Problem description
Look below for the line that has "if bool_decide (k'". Set down the lines from there through the line that has "(** [InMemoryPluginQuotaStore]: one", exactly as written.

[Collected data]
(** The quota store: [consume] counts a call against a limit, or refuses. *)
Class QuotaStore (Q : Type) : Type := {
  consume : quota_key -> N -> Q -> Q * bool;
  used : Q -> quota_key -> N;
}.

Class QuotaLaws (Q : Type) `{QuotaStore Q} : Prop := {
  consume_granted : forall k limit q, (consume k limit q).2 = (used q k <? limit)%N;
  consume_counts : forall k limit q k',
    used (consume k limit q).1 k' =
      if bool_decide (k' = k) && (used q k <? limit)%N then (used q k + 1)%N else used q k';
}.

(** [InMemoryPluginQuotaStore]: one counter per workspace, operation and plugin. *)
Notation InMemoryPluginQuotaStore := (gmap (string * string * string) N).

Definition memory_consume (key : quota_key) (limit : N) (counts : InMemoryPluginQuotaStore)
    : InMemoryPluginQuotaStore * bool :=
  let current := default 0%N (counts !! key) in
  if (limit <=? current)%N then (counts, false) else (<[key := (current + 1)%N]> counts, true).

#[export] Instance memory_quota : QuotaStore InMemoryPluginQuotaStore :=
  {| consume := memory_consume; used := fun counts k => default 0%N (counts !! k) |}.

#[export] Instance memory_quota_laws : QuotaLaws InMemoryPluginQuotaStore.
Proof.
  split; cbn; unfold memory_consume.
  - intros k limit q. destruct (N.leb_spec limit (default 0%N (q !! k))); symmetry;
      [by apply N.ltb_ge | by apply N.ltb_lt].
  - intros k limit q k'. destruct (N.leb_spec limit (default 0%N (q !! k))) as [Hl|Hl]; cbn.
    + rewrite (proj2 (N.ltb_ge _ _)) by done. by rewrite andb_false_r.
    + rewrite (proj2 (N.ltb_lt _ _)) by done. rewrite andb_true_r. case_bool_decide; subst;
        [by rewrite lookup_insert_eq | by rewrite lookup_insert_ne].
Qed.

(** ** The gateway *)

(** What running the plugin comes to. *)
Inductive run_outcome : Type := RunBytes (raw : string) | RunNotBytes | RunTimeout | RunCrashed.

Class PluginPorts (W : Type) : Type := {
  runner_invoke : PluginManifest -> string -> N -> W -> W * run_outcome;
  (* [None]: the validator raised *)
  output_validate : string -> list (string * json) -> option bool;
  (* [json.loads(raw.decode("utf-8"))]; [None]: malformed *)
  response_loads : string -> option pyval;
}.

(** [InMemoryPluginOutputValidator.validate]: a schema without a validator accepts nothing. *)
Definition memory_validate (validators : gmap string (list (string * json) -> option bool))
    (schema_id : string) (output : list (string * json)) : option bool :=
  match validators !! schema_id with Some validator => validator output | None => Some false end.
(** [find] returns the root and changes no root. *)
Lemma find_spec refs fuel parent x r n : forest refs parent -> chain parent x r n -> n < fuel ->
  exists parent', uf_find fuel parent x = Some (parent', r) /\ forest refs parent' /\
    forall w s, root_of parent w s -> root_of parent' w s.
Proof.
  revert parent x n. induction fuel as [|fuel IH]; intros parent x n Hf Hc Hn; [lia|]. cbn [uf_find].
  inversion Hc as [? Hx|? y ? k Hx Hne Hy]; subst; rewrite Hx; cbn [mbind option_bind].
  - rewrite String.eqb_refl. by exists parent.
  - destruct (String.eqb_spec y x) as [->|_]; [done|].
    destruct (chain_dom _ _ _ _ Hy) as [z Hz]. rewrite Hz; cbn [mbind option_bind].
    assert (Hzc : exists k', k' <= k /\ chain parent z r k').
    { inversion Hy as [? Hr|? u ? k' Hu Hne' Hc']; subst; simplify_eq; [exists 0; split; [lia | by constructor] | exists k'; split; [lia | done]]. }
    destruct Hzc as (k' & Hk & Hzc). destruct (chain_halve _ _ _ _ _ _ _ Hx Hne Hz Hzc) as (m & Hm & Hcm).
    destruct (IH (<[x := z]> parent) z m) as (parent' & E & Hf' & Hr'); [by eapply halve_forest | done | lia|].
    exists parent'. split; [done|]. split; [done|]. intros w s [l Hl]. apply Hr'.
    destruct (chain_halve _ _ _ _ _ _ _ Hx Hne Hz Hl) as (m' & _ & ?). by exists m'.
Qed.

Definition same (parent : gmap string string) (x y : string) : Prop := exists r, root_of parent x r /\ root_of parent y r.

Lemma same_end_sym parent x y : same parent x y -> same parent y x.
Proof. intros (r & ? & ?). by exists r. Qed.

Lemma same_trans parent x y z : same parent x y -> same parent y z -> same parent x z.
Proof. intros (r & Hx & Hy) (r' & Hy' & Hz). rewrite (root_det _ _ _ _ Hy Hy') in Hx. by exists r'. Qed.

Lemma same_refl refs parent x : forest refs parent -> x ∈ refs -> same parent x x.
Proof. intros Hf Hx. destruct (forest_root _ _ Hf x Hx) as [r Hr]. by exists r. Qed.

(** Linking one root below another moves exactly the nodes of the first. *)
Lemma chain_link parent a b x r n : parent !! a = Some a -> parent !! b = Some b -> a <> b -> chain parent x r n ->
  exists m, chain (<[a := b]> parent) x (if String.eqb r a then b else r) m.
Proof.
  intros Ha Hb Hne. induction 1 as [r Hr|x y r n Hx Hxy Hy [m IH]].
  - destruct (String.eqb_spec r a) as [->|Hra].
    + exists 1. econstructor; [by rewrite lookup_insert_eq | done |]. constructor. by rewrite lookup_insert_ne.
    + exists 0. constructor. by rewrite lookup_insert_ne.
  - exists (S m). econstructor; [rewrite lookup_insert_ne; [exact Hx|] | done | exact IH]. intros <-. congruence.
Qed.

Solution
      if bool_decide (k' = k) && (used q k <? limit)%N then (used q k + 1)%N else used q k';
}.

(** [InMemoryPluginQuotaStore]: one counter per workspace, operation and plugin. *)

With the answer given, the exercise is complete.